■ **PROBLEM REQUIREMENTS**:
Copy exactly the lines from the start of the data below through the one that carries "(** X1. Started", and only those.

■ **RECORDS FOR PROCESSING**:
------

(** A text whose dependency declarations carry [v] already is left as it
    is by the substitution. *)
Lemma sub_in_sync_fixed data v :
  (forall i l ident path ver tail,
     nth_error (split_lines data) i = Some l ->
     dependency_decl_of l ident path ver tail -> ver = v) ->
  re_sub dependencyPattern (replace v) data = data.
Proof.
  intros Hsync. rewrite sub_dependency_by_lines.
  rewrite <- (join_split_lines data) at 2. f_equal.
  rewrite <- (map_id (split_lines data)) at 2.
  apply map_ext_in. intros l Hin.
  apply In_nth_error in Hin. destruct Hin as (j & Hj).
  unfold sub_line.
  destruct (dependencyPattern None l) as [[[i p o] r]|] eqn:E;
    [|reflexivity].
  pose proof E as E0. apply dependency_decl_of_match in E0.
  rewrite (Hsync j l i p o r Hj E0) in E0.
  destruct E0 as (_ & _ & _ & ->). reflexivity.
Qed.

(** X1. Started without a file argument, the script ends in [IndexError]
    at [sys.argv[1]] and touches nothing. *)
Theorem missing_argument_fails w :
  length (argv w) < 2 -> main w = (inl IndexError, w).
Proof.
  intros H. apply main_no_arg. apply nth_error_None. lia.
Qed.

(** X2. When the named file does not exist the script ends in
    [FileNotFoundError], an [OSError], at [open] for reading; the file is
    not created and nothing else changes. *)
Theorem missing_file_fails w path :
  nth_error (argv w) 1 = Some path ->
  files w path = None ->
  main w = (inl FileNotFoundError, w)
  /\ is_OSError FileNotFoundError = true
  /\ files (snd (main w)) path = None.
Proof.
  intros Hp Hf. rewrite (main_no_file w path Hp Hf). simpl. auto.
Qed.

Lemma accepted_all w path out :
  write_room w path = None \/
  (exists room, write_room w path = Some room /\ length out <= room) ->
  accepted w path out = (out, true).
Proof.
  unfold accepted. intros [->|(room & -> & H)]; [reflexivity|].
  apply Nat.leb_le in H. rewrite H. reflexivity.
Qed.


(** X3. A run that may open the named file for writing and has room for
    the rewritten text returns normally, leaves the rewritten text in
    that file and changes no other file and no argument. *)
Theorem successful_run_frame w path data out :
  nth_error (argv w) 1 = Some path ->
  files w path = Some data ->
  transform data = inr out ->
  write_denied w path = false ->
  write_room w path = None \/
  (exists room, write_room w path = Some room /\ length out <= room) ->
  fst (main w) = inr tt
  /\ argv (snd (main w)) = argv w
  /\ files (snd (main w)) path = Some out
  /\ forall p, p <> path -> files (snd (main w)) p = files w p.
Proof.
  intros Hp Hf Ht Hd Hr.
  rewrite (main_run w path data Hp Hf), Ht, Hd, (accepted_all w path out Hr).
  cbn [fst snd argv files set_file app]. rewrite String.eqb_refl.
  repeat split. intros p Hne. apply String.eqb_neq in Hne.
  rewrite Hne. reflexivity.
Qed.


(** X5. The transform succeeds exactly on the texts in which some line
    begins with a version declaration. *)
Theorem transform_succeeds_iff data :
  (exists out, transform data = inr out) <->
  exists i l x, nth_error (split_lines data) i = Some l /\ version_decl l x.
Proof.
  split.
  - intros (out & H). apply transform_inr in H.
    destruct H as (v & (i & (l & Hi & Hl) & _) & _). eauto.
  - intros (i & l & x & Hi & Hl).
    destruct (some_version_decl_first data i l x Hi Hl) as (v & Hv).
    rewrite (transform_first_version data v Hv). eauto.
Qed.

(** X6. In the output of the transform every line that begins with a
    dependency declaration carries the canonical version. *)
Theorem output_in_sync data out v i l ident path ver tail :
  transform data = inr out ->
  first_version_decl data v ->
  nth_error (split_lines out) i = Some l ->
  dependency_decl_of l ident path ver tail ->
  ver = v.
Proof.
  intros Ht Hv Hi Hl. apply transform_inr in Ht.
  destruct Ht as (v' & Hv' & ->).
  rewrite (first_version_decl_unique data v v' Hv Hv').
  apply (sub_lines_in_sync data v' i l ident path ver tail Hv' Hi Hl).
Qed.

(** X7. The transform returns its input unchanged exactly when every
    dependency declaration of the input carries the canonical version
    already. *)
Theorem fixed_iff_in_sync data v :
  first_version_decl data v ->
  (transform data = inr data <->
   forall i l ident path ver tail,
     nth_error (split_lines data) i = Some l ->
     dependency_decl_of l ident path ver tail -> ver = v).
Proof.
  intros Hv. rewrite (transform_first_version data v Hv). split.
  - intros H i l ident path ver tail Hi Hl.
    injection H as H. rewrite <- H in Hi.
    apply (sub_lines_in_sync data v i l ident path ver tail Hv Hi Hl).
  - intros Hsync. f_equal. apply sub_in_sync_fixed, Hsync.
Qed.

(** ** Further properties of the patterns and of the scan *)

Lemma split_lines_app_newline a b :
  split_lines (a ++ newline :: b) = split_lines a ++ split_lines b.
Proof.
  induction a as [|c a IH]; [reflexivity|]. simpl.
  destruct (is_newline c); rewrite IH; [reflexivity|].
  pose proof (split_lines_not_nil a).
  destruct (split_lines a); [contradiction | reflexivity].
Qed.

Lemma join_lines_app la lb :
  la <> [] -> lb <> [] ->
  join_lines (la ++ lb) = join_lines la ++ newline :: join_lines lb.
Proof.
  intros Ha Hb. induction la as [|l la IH]; [contradiction|].
  destruct la as [|l2 la].
  - destruct lb; [contradiction | reflexivity].
  - change (join_lines ((l :: l2 :: la) ++ lb))
      with (l ++ newline :: join_lines ((l2 :: la) ++ lb)).
    rewrite IH by discriminate.
    change (join_lines (l :: l2 :: la))
      with (l ++ newline :: join_lines (l2 :: la)).
    rewrite <- app_assoc. reflexivity.
Qed.

(** X8. [findall] with the version pattern returns the values of the
    lines that begin with a version declaration, and nothing else. *)
Theorem findall_version_values data x :
  In x (findall versionPattern data) <->
  exists i l, nth_error (split_lines data) i = Some l /\ version_decl l x.
Proof.
  rewrite findall_version_by_lines, in_flat_map. split.
  - intros (l & Hin & Hx). apply In_nth_error in Hin.
    destruct Hin as (i & Hi). exists i, l. split; [exact Hi|].
    apply version_decl_match. unfold line_group in Hx.
    destruct (versionPattern None l) as [[g r]|]; [|contradiction].
    destruct Hx as [<-|[]]. eauto.
  - intros (i & l & Hi & Hl). exists l. split.
    + apply nth_error_In with i. exact Hi.
    + apply line_group_version_decl in Hl. destruct Hl as (bs & ->).
      left. reflexivity.
Qed.

(** X9. The dependency pattern matches at a position exactly when the
    position starts a line and the text there is an identifier, a path
    and a version of the three classes between the fixed pieces; the
    groups are these three, and the match ends after the brace. *)
Theorem dependencyPattern_matches prev s ident path version rest :
  dependencyPattern prev s = Some (DepGroups ident path version, rest) <->
  at_bol prev /\ dependency_decl_of s ident path version rest.
Proof.
  rewrite dependency_decl_of_match.
  destruct prev as [c|]; simpl at_bol.
  - rewrite dependencyPattern_prev.
    destruct (is_newline c); split;
      [intros H; auto | intros [_ H]; exact H
       | discriminate | intros [H _]; discriminate].
  - split; [auto | intros [_ H]; exact H].
Qed.

(** X10. The version pattern matches at a position exactly when the
    position starts a line and the text there is a version declaration
    whose value is of the version class; the group is that value. *)
Theorem versionPattern_matches prev s value rest :
  versionPattern prev s = Some (value, rest) <->
  at_bol prev /\ forallb version_class value = true
  /\ s = version_line value ++ rest.
Proof.
  rewrite <- versionPattern_spec.
  destruct prev as [c|]; simpl at_bol.
  - rewrite versionPattern_prev.
    destruct (is_newline c); split;
      [intros H; auto | intros [_ H]; exact H
       | discriminate | intros [H _]; discriminate].
  - split; [auto | intros [_ H]; exact H].
Qed.

(** X11. The substitution works line by line: on two texts joined by a
    newline it is the substitution on each, joined by a newline. *)
Theorem re_sub_newline_compose v a b :
  re_sub dependencyPattern (replace v) (a ++ newline :: b)
  = re_sub dependencyPattern (replace v) a
    ++ newline :: re_sub dependencyPattern (replace v) b.
Proof.
  rewrite !sub_dependency_by_lines, split_lines_app_newline, map_app.
  apply join_lines_app.
  - pose proof (split_lines_not_nil a).
    destruct (split_lines a); [contradiction | discriminate].
  - pose proof (split_lines_not_nil b).
    destruct (split_lines b); [contradiction | discriminate].
Qed.
(** * TodoList.tsx: a shallow embedding of the todo list component

    The component of [src/client/components/TodoList.tsx] is a React function
    component.  It is embedded here as

    - a pure function [TodoList] from the component's hook state
      ([selectedStatus]) and the result of the [api.todo.getAll.useQuery] hook
      to the query it subscribes to and the element tree it returns, and
    - the event handlers of that tree, which are lists of [Effect]s performed
      by a step function [step] on the mounted component.

    Values are kept as the running program has them: a status is a string
    (the type [TodoStatus] is a union of two string literals, and the tab
    value is cast to it unchecked), an identifier is an integer, a class name
    is the string the template literal evaluates to. *)

From Stdlib Require Import Ascii.
From Stdlib Require QArith.
From stdpp Require Import base tactics option list strings pretty gmap.

Local Open Scope string_scope.
Local Open Scope Z_scope.

(** ** Values *)

(** [a === b] on strings. *)
Definition strict_eq (a b : string) : bool := bool_decide (a = b).
Infix "===" := strict_eq (at level 70, no associativity).

(** [type TodoStatus = 'completed' | 'pending'] *)
Abbreviation TodoStatus := string.

Definition is_TodoStatus (s : string) : Prop :=
  s = "completed" ∨ s = "pending".

(** [TodoStatus | 'all'], the type of [selectedStatus]. *)
Definition is_filter (s : string) : Prop :=
  s = "all" ∨ s = "pending" ∨ s = "completed".

(** An element of the [data] array of [api.todo.getAll]. *)
Record Todo := {
  id : Z;
  body : string;
  status : TodoStatus;
}.

(** ** Remote procedures and effects *)

(** The procedures of the [api] client that this file names: the two it is
    told to use (lines 19-20), [api.todo.create] of the sibling form
    component (line 23) and [api.todo.delete] (line 46). *)
Inductive Procedure :=
  | todo_getAll
  | todo_create
  | todo_delete
  | todoStatus_update.

Global Instance Procedure_eq_dec : EqDecision Procedure.
Proof. solve_decision. Defined.

(** The input objects the component builds. *)
Inductive Input :=
  | GetAllInput (statuses : list string)          (* { statuses } *)
  | UpdateInput (todoId : Z) (status : TodoStatus) (* { todoId, status } *)
  | DeleteInput (id : Z).                          (* { id } *)

(** What a render or an event handler of the component does. *)
Inductive Effect :=
  | UseQuery (p : Procedure) (input : Input)  (* api.<p>.useQuery(input) *)
  | Mutate (p : Procedure) (input : Input)    (* mutate of api.<p>.useMutation *)
  | Refetch (p : Procedure)                   (* apiContext.<p>.refetch() *)
  | SetSelectedStatus (value : string)        (* setter of the useState hook *)
  | AutoAnimate.                              (* autoAnimate(listRef.current) *)

(** The remote procedure an effect invokes, if any. *)
Definition remote (e : Effect) : option Procedure :=
  match e with
  | UseQuery p _ | Mutate p _ | Refetch p => Some p
  | SetSelectedStatus _ | AutoAnimate => None
  end.

(** ** The body of the component, lines 72-112 *)

(** [useState<TodoStatus | 'all'>('all')] *)
Definition initial_selectedStatus : string := "all".

(** The [statuses] field of the query input, lines 77-78. *)
Definition statuses (selectedStatus : string) : list string :=
  if selectedStatus === "all" then ["completed"; "pending"]
  else [selectedStatus].

(** [mutate] of [api.todoStatus.update.useMutation], line 82. *)
Definition updateTodoStatus (input : Input) : Effect :=
  Mutate todoStatus_update input.

(** [mutate] of [api.todo.delete.useMutation], line 87. *)
Definition deleteTodo (input : Input) : Effect :=
  Mutate todo_delete input.

(** The [onSuccess] callback given to [useMutation] for procedure [p]: the
    component registers one for [todoStatus.update] (lines 83-85) and one for
    [todo.delete] (lines 88-90), and has no mutation hook for the others. *)
Definition onSuccess (p : Procedure) : list Effect :=
  match p with
  | todoStatus_update => [Refetch todo_getAll]
  | todo_delete => [Refetch todo_getAll]
  | todo_getAll | todo_create => []
  end.

(** The status [handleStatusChange] sends, line 96. *)
Definition flip_status (currentStatus : TodoStatus) : TodoStatus :=
  if currentStatus === "pending" then "completed" else "pending".

Definition handleStatusChange (todoId : Z) (currentStatus : TodoStatus)
  : list Effect :=
  [updateTodoStatus (UpdateInput todoId (flip_status currentStatus))].

Definition handleDelete (todoId : Z) : list Effect :=
  [deleteTodo (DeleteInput todoId)].

(** The effect of lines 108-112, run after mount: [listRef_current] tells
    whether the ref holds a list element. *)
Definition useEffect_body (listRef_current : bool) : list Effect :=
  if listRef_current then [AutoAnimate] else [].

(** ** The element tree, lines 114-309 *)

(** The pieces of a template literal are joined by [+:+]; [nl] is its line
    break and [sp n] the [n] blanks that indent a continuation line. *)
Definition nl : string := String "010"%char "".

Fixpoint sp (n : nat) : string :=
  match n with
  | O => ""
  | S n' => String " "%char (sp n')
  end.

(** A [Tabs.Trigger] element. *)
Record Trigger := {
  trigger_value : string;
  trigger_className : string;
  trigger_text : string;
}.

(** A [li] element of a list: its [div], [Checkbox.Root], [label] and
    [button] children flattened into one record.  A handler is the list of
    effects it performs when the element fires it. *)
Record Item := {
  key : Z;
  div_className : string;
  checkbox_id : string;
  checked : bool;
  onCheckedChange : list Effect;
  checkbox_className : string;
  label_className : string;
  htmlFor : string;
  label_text : string;
  button_className : string;
  onClick : list Effect;
  aria_label : string;
}.

(** A [Tabs.Content] element with the items of its [ul]. *)
Record Content := {
  content_value : string;
  content_items : list Item;
}.

(** The [Tabs.Root] element. *)
Record Tabs := {
  defaultValue : string;
  onValueChange : string → list Effect;
  triggers : list Trigger;
  contents : list Content;
}.

(** The three triggers, lines 123-158; [px] and [py] are the two classes in
    which they differ. *)
Definition trigger (value text px py selectedStatus : string) : Trigger :=
  {| trigger_value := value;
     trigger_className :=
       "rounded-full border border-gray-300 " +:+ px +:+ " " +:+ py +:+
       " text-sm font-bold transition-colors duration-300 focus:outline-none"
       +:+ nl +:+ sp 14 +:+
       (if selectedStatus === value
        then "bg-blue-600 bg-gray-700 text-white"
        else "bg-white text-gray-800")
       +:+ nl +:+ sp 14 +:+ "mb-8";
     trigger_text := text |}.

Definition checkbox_static : string :=
  "flex h-6 w-6 items-center justify-center rounded-6 border border-gray-300 focus:border-gray-700 focus:outline-none data-[state=checked]:border-gray-700 data-[state=checked]:bg-gray-700".

Definition button_static : string :=
  "hover:text-red-500 ml-auto p-1 text-gray-500".

(** [String(todo.id)] is [pretty (id todo)]: the decimal digits of the
    integer, after a minus sign when it is negative. *)

(** The arrow function mapped over [todos] in the "all" tab, lines 162-208. *)
Definition all_item (todo : Todo) : Item :=
  {| key := id todo;
     div_className :=
       "flex items-center rounded-12 border border-gray-200 px-4 py-3 shadow-sm "
       +:+ (if status todo === "completed" then "bg" else "");
     checkbox_id := pretty (id todo);
     checked := status todo === "completed";
     onCheckedChange := handleStatusChange (id todo) (status todo);
     checkbox_className :=
       "flex h-6 w-6 items-center justify-center rounded-6 border focus:outline-none"
       +:+ nl +:+ sp 24 +:+
       (if status todo === "completed" then "bg-gray-700" else "bg-white")
       +:+ nl +:+ sp 24 +:+ "transition-colors duration-300";
     label_className :=
       "block pl-3 font-medium "
       +:+ (if status todo === "completed"
            then "text-gray-500 line-through" else "");
     htmlFor := pretty (id todo);
     label_text := body todo;
     button_className := button_static;
     onClick := handleDelete (id todo);
     aria_label := "Delete todo" |}.

(** The arrow function of the "pending" tab, lines 215-255. *)
Definition pending_item (todo : Todo) : Item :=
  {| key := id todo;
     div_className :=
       "flex items-center rounded-12 border border-gray-200 px-4 py-3 shadow-sm "
       +:+ (if status todo === "completed" then "bg-gray-700" else "");
     checkbox_id := pretty (id todo);
     checked := status todo === "completed";
     onCheckedChange := handleStatusChange (id todo) (status todo);
     checkbox_className := checkbox_static;
     label_className :=
       "block pl-3 font-medium "
       +:+ (if status todo === "completed"
            then "line-through-custom text-white" else "");
     htmlFor := pretty (id todo);
     label_text := body todo;
     button_className := button_static;
     onClick := handleDelete (id todo);
     aria_label := "Delete todo" |}.

(** The arrow function of the "completed" tab, lines 262-304. *)
Definition completed_item (todo : Todo) : Item :=
  {| key := id todo;
     div_className :=
       "flex items-center rounded-12 border border-gray-300 px-4 py-3 shadow-sm "
       +:+ (if status todo === "completed"
            then "text-gray-500 line-through" else "");
     checkbox_id := pretty (id todo);
     checked := status todo === "completed";
     onCheckedChange := handleStatusChange (id todo) (status todo);
     checkbox_className := checkbox_static;
     label_className :=
       "block pl-3 font-medium "
       +:+ (if status todo === "completed"
            then "line-through-custom text-gray-500" else "");
     htmlFor := pretty (id todo);
     label_text := body todo;
     button_className := button_static;
     onClick := handleDelete (id todo);
     aria_label := "Delete todo" |}.

(** The contents of the three tabs, lines 160-306.  A [bool] is read as a
    proposition, so [filter] takes the callback of the source as it is. *)
Definition all_content (todos : list Todo) : Content :=
  {| content_value := "all";
     content_items := all_item <$> todos |}.

Definition pending_content (todos : list Todo) : Content :=
  {| content_value := "pending";
     content_items :=
       pending_item <$> filter (λ todo, status todo === "pending") todos |}.

Definition completed_content (todos : list Todo) : Content :=
  {| content_value := "completed";
     content_items :=
       completed_item <$> filter (λ todo, status todo === "completed") todos |}.

(** What a render returns: the query it subscribes to and its tree. *)
Record Rendered := {
  queries : list Effect;
  tabs : Tabs;
}.

(** The result of [api.todo.getAll.useQuery]: for each [statuses] input, the
    [data] field, absent while nothing has been fetched. *)
Abbreviation UseQueryResult := (list string → option (list Todo)).

(** [const { data: todos = [] } = api.todo.getAll.useQuery({ statuses })] *)
Definition fetched (useQuery : UseQueryResult) (selectedStatus : string)
  : list Todo :=
  default [] (useQuery (statuses selectedStatus)).

(** The component. *)
Definition TodoList (selectedStatus : string) (useQuery : UseQueryResult)
  : Rendered :=
  let todos := fetched useQuery selectedStatus in
  {| queries := [UseQuery todo_getAll (GetAllInput (statuses selectedStatus))];
     tabs :=
       {| defaultValue := "all";
          onValueChange := λ value, [SetSelectedStatus value];
          triggers :=
            [ trigger "all" "All" "px-6" "py-2" selectedStatus;
              trigger "pending" "Pending" "px-5" "py-2" selectedStatus;
              trigger "completed" "Completed" "px-6" "py-1" selectedStatus ];
          contents :=
            [ all_content todos;
              pending_content todos;
              completed_content todos ] |} |}.

(** ** The mounted component *)

(** The state behind a mounted [TodoList]: the value of its [useState] hook
    and the value the uncontrolled [Tabs.Root] keeps for it.  The contract of
    the tabs library, as used below: the root starts at [defaultValue];
    activating a trigger makes the trigger's value the root's value and fires
    [onValueChange] with it; a [Tabs.Content] is shown when its value is the
    root's value. *)
Record Mounted := {
  selectedStatus : string;
  tabs_value : string;
}.

Definition mount (useQuery : UseQueryResult) : Mounted :=
  {| selectedStatus := initial_selectedStatus;
     tabs_value := defaultValue (tabs (TodoList initial_selectedStatus useQuery)) |}.

(** The items on screen: those of the contents whose value is the root's. *)
Definition shown (t : Tabs) (value : string) : list Item :=
  concat (content_items <$> filter (λ c, content_value c === value) (contents t)).

Inductive Event :=
  | select_trigger (i : nat)        (* the i-th [Tabs.Trigger] is activated *)
  | toggle_checkbox (i : nat)       (* the checkbox of the i-th shown item *)
  | click_delete (i : nat)          (* the button of the i-th shown item *)
  | mutation_succeeded (p : Procedure).

(** One effect on the component's state: only the setter changes it. *)
Definition perform (st : Mounted) (e : Effect) : Mounted :=
  match e with
  | SetSelectedStatus value =>
      {| selectedStatus := value; tabs_value := tabs_value st |}
  | UseQuery _ _ | Mutate _ _ | Refetch _ | AutoAnimate => st
  end.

------

■ **RESULT BELOW**:
(** A text whose dependency declarations carry [v] already is left as it
    is by the substitution. *)
Lemma sub_in_sync_fixed data v :
  (forall i l ident path ver tail,
     nth_error (split_lines data) i = Some l ->
     dependency_decl_of l ident path ver tail -> ver = v) ->
  re_sub dependencyPattern (replace v) data = data.
Proof.
  intros Hsync. rewrite sub_dependency_by_lines.
  rewrite <- (join_split_lines data) at 2. f_equal.
  rewrite <- (map_id (split_lines data)) at 2.
  apply map_ext_in. intros l Hin.
  apply In_nth_error in Hin. destruct Hin as (j & Hj).
  unfold sub_line.
  destruct (dependencyPattern None l) as [[[i p o] r]|] eqn:E;
    [|reflexivity].
  pose proof E as E0. apply dependency_decl_of_match in E0.
  rewrite (Hsync j l i p o r Hj E0) in E0.
  destruct E0 as (_ & _ & _ & ->). reflexivity.
Qed.

(** X1. Started without a file argument, the script ends in [IndexError]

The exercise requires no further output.